▸ What you need to do
Your answer should be every line of the records that contains the word "full".

▸ Dataset records
=== Section Start ===

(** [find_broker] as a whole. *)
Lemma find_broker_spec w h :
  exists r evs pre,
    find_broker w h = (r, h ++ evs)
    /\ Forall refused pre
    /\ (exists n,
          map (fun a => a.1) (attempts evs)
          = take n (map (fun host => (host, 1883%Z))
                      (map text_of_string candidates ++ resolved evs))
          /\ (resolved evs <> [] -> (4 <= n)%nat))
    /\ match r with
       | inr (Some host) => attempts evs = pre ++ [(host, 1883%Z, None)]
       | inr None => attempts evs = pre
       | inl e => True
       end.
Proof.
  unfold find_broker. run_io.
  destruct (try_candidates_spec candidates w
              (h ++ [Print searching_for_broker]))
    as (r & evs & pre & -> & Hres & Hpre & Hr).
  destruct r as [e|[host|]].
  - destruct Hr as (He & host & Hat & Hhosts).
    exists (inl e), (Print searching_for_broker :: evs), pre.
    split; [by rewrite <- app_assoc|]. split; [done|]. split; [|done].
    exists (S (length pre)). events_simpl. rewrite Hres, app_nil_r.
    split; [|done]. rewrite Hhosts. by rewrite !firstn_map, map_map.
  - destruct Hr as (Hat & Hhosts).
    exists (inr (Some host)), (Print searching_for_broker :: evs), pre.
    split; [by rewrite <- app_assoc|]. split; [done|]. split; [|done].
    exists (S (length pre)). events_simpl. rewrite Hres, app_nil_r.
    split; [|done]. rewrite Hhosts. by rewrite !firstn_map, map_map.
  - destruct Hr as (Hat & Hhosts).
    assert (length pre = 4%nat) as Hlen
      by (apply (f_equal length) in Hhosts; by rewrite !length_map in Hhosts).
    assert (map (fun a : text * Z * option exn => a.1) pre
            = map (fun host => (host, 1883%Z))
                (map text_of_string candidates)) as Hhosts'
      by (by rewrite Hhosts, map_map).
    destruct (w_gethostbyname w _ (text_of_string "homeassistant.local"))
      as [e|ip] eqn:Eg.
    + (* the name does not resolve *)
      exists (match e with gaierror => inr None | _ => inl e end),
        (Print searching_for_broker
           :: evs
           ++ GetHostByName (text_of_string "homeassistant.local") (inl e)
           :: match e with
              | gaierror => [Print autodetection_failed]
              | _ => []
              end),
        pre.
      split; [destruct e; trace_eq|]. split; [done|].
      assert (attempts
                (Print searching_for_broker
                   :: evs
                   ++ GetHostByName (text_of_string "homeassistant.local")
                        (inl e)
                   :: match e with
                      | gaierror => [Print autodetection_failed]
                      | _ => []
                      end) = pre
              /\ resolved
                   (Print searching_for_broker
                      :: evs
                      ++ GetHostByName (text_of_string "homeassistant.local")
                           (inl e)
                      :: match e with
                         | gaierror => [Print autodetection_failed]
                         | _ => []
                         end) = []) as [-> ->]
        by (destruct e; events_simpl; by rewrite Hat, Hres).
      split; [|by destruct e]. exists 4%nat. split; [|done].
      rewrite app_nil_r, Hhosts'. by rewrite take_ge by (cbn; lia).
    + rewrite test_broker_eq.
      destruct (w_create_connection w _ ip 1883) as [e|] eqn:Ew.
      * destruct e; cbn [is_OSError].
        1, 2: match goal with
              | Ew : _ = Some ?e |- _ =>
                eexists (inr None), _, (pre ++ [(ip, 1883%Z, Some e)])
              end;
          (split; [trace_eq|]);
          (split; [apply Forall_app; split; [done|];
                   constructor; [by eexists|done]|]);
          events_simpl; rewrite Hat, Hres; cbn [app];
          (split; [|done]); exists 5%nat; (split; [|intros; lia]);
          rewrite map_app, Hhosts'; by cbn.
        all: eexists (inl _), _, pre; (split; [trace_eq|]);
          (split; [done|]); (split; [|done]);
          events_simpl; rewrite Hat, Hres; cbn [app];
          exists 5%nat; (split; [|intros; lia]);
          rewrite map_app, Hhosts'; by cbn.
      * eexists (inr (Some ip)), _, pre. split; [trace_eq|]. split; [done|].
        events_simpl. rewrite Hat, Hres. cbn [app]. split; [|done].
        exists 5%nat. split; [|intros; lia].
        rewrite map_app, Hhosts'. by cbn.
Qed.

=== Section End ===
=== Section Start ===

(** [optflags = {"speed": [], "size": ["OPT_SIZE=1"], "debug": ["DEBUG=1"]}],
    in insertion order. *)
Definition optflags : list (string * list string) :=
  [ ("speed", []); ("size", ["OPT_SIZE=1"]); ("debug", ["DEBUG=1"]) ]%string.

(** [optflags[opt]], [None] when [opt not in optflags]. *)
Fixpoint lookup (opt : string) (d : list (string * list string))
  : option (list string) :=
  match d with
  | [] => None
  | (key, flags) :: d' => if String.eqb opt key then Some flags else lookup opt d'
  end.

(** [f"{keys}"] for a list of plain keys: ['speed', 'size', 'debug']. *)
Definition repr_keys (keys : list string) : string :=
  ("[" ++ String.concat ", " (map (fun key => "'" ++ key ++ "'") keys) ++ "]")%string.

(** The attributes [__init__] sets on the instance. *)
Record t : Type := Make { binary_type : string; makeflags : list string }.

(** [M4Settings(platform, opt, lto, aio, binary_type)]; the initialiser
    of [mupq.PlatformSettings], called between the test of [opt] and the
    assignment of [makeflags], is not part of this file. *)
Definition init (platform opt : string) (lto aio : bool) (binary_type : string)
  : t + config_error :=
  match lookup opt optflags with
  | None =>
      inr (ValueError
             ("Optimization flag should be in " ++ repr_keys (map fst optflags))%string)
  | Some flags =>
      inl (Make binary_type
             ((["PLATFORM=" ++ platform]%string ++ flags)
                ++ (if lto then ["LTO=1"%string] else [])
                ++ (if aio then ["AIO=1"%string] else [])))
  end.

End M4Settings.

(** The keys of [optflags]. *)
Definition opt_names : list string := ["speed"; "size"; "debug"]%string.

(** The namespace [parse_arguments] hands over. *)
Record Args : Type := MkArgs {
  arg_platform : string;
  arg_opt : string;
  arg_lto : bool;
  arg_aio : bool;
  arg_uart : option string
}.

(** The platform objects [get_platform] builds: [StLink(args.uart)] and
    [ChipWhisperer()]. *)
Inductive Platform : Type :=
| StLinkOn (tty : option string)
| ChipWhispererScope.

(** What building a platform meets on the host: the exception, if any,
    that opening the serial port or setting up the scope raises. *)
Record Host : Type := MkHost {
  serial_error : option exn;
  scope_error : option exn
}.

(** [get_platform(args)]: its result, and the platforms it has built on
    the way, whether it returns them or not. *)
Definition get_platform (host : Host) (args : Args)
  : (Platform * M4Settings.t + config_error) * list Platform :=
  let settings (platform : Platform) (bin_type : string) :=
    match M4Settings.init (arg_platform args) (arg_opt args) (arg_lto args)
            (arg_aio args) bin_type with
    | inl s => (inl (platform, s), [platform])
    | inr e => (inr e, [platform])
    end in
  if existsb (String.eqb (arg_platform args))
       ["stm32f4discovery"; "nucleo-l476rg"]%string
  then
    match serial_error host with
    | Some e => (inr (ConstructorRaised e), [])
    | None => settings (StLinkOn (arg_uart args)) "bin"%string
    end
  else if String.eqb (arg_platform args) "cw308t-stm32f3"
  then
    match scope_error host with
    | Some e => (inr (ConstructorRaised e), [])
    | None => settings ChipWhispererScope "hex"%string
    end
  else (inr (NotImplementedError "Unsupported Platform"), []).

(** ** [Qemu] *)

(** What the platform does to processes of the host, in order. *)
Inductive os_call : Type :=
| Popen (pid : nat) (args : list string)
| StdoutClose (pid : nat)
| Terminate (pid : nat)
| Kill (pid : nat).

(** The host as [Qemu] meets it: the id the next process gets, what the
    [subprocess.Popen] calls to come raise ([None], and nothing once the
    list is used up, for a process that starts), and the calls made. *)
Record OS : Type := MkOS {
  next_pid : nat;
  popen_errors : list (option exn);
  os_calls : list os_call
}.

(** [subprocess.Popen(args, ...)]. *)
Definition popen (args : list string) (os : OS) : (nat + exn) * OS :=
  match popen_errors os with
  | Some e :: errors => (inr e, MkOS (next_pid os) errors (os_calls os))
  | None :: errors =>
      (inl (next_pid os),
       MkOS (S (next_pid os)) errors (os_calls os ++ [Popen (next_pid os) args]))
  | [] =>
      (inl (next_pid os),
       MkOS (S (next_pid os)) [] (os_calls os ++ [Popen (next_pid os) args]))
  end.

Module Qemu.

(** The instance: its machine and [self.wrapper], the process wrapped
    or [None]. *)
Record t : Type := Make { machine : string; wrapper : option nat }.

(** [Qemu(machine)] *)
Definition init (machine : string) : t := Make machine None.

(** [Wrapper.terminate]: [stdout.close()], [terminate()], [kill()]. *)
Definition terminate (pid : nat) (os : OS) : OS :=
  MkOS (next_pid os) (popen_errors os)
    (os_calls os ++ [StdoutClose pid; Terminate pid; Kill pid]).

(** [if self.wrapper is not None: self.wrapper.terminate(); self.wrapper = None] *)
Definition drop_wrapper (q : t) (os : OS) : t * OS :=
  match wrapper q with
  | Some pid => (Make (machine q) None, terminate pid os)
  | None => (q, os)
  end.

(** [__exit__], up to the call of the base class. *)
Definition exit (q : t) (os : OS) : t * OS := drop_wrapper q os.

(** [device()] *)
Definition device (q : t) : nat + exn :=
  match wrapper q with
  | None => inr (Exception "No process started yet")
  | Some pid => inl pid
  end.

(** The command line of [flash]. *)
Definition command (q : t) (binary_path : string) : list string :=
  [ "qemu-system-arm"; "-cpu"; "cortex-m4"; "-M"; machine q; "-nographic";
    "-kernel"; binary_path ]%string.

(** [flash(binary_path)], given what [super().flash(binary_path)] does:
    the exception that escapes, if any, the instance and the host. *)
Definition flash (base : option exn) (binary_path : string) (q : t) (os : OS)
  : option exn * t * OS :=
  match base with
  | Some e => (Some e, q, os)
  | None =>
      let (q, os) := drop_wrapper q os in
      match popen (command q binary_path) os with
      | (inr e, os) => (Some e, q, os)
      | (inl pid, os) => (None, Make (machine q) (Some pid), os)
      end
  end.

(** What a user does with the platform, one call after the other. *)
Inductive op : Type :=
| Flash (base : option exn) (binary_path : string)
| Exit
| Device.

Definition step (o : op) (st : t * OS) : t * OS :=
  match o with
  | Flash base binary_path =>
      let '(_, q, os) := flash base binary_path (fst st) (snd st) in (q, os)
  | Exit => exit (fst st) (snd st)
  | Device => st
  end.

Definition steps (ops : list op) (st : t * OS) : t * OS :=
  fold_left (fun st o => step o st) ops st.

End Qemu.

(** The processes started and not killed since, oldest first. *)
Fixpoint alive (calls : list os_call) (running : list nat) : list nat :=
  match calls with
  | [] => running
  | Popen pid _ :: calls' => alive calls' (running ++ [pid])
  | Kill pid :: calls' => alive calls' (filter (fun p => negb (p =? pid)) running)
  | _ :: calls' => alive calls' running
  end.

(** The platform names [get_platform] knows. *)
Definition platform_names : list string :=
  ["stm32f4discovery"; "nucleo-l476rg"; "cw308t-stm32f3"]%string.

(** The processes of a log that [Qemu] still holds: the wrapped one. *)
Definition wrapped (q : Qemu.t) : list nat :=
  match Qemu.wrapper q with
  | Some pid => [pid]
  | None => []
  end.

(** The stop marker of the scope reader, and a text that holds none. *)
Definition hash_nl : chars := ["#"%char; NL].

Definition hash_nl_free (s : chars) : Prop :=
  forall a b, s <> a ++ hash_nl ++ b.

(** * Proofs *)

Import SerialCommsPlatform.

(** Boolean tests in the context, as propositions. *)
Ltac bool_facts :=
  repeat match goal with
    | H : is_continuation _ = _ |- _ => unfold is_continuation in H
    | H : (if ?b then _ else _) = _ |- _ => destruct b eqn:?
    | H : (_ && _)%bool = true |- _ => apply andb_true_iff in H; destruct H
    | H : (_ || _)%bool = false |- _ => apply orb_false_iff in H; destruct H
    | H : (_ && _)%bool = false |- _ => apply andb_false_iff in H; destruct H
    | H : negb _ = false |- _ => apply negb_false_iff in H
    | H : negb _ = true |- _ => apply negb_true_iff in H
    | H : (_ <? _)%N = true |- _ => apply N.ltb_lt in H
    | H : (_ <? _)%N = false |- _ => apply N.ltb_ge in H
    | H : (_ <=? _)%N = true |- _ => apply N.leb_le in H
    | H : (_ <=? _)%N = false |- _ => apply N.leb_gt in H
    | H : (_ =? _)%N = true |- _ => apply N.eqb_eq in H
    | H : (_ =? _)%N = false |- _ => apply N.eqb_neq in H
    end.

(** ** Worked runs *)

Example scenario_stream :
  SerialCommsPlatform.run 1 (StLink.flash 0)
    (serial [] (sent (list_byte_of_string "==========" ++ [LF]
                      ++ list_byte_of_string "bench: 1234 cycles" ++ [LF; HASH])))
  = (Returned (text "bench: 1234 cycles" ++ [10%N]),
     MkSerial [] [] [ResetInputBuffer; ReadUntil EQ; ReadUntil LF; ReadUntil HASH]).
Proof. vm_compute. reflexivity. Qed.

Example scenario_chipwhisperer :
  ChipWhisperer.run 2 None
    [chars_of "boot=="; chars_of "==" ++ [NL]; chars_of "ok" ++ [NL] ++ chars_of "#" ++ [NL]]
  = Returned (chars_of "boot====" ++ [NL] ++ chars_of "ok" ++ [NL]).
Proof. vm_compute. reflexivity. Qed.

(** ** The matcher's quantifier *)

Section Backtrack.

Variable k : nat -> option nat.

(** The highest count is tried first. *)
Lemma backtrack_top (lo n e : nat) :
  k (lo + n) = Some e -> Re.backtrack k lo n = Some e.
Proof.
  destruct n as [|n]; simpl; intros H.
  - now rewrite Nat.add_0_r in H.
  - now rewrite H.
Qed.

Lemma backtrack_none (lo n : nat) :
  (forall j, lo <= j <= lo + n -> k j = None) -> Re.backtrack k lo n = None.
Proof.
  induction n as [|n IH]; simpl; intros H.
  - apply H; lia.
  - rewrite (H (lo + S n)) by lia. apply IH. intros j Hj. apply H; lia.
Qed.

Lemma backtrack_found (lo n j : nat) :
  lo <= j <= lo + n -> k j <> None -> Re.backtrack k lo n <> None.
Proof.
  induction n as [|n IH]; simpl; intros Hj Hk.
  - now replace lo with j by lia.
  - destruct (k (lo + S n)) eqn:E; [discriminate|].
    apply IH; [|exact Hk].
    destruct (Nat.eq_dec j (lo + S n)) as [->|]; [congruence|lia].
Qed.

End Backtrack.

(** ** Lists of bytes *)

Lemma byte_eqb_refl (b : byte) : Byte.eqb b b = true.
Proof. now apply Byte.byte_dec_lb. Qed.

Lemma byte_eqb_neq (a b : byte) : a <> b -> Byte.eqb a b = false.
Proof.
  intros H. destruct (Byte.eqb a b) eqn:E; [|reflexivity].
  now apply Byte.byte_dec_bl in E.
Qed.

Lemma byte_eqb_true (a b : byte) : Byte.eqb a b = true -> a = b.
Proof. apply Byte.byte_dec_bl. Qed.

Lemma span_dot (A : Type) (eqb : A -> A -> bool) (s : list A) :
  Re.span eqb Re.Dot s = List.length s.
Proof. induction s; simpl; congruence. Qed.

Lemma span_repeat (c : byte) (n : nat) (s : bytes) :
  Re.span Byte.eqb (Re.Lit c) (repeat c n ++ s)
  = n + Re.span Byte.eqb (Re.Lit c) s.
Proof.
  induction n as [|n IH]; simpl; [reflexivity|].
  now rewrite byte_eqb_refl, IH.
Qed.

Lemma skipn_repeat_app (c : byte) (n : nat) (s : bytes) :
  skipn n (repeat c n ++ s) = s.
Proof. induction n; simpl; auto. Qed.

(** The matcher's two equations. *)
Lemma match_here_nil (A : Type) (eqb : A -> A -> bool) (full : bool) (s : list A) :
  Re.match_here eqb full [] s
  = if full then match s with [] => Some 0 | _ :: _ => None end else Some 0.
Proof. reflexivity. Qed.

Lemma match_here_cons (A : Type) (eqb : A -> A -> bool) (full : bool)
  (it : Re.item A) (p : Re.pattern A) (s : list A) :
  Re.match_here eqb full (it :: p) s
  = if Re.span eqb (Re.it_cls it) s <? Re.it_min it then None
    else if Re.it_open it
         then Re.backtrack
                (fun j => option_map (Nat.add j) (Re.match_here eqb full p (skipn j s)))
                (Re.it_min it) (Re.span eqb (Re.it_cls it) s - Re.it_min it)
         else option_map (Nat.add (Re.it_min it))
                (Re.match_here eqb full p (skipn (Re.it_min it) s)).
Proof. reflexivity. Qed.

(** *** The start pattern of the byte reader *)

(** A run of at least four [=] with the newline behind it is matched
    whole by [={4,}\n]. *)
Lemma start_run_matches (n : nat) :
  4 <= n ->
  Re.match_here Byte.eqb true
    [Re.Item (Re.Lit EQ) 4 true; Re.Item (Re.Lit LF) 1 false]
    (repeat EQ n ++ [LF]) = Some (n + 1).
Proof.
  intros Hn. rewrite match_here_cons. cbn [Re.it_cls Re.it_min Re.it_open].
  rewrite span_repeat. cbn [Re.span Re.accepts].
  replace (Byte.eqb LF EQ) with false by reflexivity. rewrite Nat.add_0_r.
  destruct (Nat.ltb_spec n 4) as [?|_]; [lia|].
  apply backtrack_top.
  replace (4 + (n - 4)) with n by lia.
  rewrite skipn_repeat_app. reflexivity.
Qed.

=== Section End ===
=== Section Start ===

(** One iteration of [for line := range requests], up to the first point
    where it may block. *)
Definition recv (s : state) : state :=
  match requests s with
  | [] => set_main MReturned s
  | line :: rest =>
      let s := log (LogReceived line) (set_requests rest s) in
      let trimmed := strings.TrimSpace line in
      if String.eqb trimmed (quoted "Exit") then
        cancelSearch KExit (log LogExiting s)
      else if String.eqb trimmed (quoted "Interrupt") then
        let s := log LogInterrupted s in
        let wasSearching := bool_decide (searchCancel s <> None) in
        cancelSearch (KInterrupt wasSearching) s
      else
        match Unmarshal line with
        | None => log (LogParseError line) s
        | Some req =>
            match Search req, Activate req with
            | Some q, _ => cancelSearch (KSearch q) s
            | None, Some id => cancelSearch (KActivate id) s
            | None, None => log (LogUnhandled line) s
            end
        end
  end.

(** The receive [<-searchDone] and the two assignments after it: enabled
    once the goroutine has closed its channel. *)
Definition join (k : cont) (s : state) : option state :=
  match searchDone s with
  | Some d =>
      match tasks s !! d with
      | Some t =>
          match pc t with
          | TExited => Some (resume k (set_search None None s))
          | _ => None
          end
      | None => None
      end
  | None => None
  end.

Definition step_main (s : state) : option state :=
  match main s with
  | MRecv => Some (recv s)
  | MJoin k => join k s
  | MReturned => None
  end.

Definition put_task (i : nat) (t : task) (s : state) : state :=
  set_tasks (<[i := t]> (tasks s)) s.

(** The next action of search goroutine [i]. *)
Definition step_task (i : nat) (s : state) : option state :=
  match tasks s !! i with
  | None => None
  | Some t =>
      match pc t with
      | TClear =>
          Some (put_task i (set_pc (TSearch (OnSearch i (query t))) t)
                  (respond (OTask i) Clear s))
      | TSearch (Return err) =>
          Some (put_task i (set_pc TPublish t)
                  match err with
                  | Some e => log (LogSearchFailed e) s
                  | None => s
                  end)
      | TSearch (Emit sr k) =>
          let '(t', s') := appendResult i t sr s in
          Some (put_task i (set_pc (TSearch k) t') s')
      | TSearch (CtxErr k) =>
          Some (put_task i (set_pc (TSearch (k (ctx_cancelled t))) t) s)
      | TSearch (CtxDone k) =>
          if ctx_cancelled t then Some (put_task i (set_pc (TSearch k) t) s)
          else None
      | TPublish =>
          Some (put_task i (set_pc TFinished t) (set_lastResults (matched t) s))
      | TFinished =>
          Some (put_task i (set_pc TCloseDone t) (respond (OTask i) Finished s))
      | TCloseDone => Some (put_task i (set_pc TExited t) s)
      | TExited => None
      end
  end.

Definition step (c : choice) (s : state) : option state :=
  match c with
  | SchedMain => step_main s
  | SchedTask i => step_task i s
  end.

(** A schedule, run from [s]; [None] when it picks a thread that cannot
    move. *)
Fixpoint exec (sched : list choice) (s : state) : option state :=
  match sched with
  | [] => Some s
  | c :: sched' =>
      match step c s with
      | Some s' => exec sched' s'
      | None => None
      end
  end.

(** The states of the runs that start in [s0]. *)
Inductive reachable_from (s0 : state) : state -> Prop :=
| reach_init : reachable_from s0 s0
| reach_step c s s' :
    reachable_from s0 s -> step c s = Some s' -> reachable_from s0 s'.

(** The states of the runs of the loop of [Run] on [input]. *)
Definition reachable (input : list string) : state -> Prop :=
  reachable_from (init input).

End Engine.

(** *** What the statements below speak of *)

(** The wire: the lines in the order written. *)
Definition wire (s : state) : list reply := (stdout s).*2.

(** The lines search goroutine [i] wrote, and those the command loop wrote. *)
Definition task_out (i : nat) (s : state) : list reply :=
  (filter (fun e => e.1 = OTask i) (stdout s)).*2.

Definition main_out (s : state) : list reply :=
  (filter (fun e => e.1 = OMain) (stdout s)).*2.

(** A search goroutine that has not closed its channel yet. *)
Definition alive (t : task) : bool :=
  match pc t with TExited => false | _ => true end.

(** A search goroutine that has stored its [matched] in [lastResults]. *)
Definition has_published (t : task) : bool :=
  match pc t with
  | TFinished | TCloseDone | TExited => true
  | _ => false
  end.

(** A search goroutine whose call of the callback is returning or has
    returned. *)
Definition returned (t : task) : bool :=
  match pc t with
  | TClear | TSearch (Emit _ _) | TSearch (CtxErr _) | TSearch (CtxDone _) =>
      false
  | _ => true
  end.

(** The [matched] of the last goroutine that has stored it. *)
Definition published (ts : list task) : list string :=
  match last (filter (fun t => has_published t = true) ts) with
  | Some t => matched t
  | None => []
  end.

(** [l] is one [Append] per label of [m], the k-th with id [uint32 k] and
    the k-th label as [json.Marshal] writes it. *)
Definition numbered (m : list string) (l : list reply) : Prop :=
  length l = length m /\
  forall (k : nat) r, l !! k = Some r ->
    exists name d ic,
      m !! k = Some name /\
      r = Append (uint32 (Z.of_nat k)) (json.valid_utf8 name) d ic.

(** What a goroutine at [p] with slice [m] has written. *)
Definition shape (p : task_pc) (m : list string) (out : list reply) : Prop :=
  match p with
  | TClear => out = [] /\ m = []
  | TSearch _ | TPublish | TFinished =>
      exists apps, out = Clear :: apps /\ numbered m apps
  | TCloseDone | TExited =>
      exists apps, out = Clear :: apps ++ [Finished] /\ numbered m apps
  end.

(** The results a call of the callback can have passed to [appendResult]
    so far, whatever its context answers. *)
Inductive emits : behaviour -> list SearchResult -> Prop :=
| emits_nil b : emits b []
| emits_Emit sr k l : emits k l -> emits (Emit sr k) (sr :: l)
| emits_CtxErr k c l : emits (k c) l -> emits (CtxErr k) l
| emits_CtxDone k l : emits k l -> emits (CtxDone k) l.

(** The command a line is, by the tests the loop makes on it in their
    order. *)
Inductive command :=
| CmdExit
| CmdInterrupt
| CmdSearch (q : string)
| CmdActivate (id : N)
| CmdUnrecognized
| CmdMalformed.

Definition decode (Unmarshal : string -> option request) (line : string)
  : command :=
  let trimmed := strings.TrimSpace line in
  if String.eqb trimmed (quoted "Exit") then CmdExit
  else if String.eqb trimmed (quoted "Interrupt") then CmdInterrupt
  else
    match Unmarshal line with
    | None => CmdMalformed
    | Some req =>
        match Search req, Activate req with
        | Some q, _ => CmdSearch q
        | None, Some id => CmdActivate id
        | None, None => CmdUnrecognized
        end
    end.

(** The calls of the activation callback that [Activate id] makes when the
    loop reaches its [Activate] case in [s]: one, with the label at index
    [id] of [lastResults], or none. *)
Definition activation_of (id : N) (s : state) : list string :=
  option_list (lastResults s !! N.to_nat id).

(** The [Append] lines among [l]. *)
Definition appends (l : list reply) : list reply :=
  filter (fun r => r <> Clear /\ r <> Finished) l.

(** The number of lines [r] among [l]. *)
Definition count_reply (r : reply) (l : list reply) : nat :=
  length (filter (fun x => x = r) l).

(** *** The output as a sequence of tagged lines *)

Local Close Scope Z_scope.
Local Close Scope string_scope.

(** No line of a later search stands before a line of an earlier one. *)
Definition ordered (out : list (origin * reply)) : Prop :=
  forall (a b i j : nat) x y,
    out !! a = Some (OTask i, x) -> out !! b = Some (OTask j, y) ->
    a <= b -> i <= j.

=== Section End ===

▸ Task response
Lemma match_here_nil (A : Type) (eqb : A -> A -> bool) (full : bool) (s : list A) :
  Re.match_here eqb full [] s
  = if full then match s with [] => Some 0 | _ :: _ => None end else Some 0.
Lemma match_here_cons (A : Type) (eqb : A -> A -> bool) (full : bool)
  Re.match_here eqb full (it :: p) s
                (fun j => option_map (Nat.add j) (Re.match_here eqb full p (skipn j s)))
                (Re.match_here eqb full p (skipn (Re.it_min it) s)).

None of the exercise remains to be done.